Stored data

- - -

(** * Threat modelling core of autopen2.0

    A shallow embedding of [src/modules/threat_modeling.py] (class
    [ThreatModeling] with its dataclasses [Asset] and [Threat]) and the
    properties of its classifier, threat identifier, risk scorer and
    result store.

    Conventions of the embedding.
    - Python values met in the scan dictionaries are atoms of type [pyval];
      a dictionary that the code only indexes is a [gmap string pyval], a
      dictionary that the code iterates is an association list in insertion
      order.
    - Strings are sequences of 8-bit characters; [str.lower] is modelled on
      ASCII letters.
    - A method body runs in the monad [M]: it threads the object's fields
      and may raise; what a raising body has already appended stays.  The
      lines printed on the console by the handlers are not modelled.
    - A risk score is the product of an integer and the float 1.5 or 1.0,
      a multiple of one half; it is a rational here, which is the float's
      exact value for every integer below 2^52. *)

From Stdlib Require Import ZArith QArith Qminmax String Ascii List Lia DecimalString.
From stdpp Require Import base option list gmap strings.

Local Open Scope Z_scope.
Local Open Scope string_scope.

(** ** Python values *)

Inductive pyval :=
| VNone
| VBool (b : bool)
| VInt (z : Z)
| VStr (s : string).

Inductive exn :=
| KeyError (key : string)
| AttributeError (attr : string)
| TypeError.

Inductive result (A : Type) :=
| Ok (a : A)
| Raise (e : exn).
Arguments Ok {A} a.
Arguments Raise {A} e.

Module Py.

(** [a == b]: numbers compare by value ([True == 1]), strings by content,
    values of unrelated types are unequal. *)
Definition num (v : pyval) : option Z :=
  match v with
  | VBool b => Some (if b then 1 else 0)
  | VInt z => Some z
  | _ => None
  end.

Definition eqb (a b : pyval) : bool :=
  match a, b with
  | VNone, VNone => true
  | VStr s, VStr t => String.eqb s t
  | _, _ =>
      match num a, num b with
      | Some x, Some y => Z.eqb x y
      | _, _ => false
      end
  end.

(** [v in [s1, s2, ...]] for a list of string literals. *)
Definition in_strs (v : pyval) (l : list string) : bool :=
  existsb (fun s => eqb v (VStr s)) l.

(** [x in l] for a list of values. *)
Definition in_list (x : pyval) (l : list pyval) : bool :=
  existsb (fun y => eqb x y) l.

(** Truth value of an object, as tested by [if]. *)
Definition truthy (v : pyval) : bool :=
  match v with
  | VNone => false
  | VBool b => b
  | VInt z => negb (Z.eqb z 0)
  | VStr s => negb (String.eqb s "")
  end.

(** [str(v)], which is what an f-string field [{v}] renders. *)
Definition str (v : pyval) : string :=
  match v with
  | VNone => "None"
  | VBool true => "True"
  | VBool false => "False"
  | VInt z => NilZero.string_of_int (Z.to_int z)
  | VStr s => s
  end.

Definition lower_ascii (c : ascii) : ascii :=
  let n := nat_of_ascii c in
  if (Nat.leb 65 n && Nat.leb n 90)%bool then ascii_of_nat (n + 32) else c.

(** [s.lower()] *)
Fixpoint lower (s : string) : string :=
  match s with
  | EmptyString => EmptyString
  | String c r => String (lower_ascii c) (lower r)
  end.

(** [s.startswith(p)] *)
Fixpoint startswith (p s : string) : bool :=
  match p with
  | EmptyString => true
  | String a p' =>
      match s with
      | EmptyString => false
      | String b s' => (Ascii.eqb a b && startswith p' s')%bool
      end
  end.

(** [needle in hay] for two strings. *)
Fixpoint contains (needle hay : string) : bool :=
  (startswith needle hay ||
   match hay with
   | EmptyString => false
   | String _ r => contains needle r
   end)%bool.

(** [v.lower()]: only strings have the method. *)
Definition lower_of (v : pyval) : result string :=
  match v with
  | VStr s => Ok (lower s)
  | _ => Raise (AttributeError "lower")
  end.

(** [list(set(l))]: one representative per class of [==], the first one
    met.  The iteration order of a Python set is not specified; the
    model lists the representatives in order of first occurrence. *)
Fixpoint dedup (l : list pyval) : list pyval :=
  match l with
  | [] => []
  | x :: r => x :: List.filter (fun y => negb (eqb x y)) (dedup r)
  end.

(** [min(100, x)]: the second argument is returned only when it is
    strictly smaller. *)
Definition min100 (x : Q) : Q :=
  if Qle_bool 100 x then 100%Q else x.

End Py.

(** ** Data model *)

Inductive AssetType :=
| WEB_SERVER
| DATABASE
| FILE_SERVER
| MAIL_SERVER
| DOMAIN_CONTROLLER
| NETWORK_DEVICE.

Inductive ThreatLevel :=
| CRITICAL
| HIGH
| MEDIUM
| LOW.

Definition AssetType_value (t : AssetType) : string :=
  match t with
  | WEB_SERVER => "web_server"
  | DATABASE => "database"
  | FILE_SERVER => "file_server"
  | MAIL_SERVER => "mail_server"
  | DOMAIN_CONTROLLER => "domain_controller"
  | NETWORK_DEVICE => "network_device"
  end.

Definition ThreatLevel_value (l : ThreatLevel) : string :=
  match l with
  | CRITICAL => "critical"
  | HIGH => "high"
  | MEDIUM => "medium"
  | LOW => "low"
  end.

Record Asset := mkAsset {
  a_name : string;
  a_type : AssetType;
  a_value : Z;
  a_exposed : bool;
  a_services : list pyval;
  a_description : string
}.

- - -

| Directions for this task |
Please return each line of the data above in which the word "float" occurs.

| Solution |
    - A risk score is the product of an integer and the float 1.5 or 1.0,
      a multiple of one half; it is a rational here, which is the float's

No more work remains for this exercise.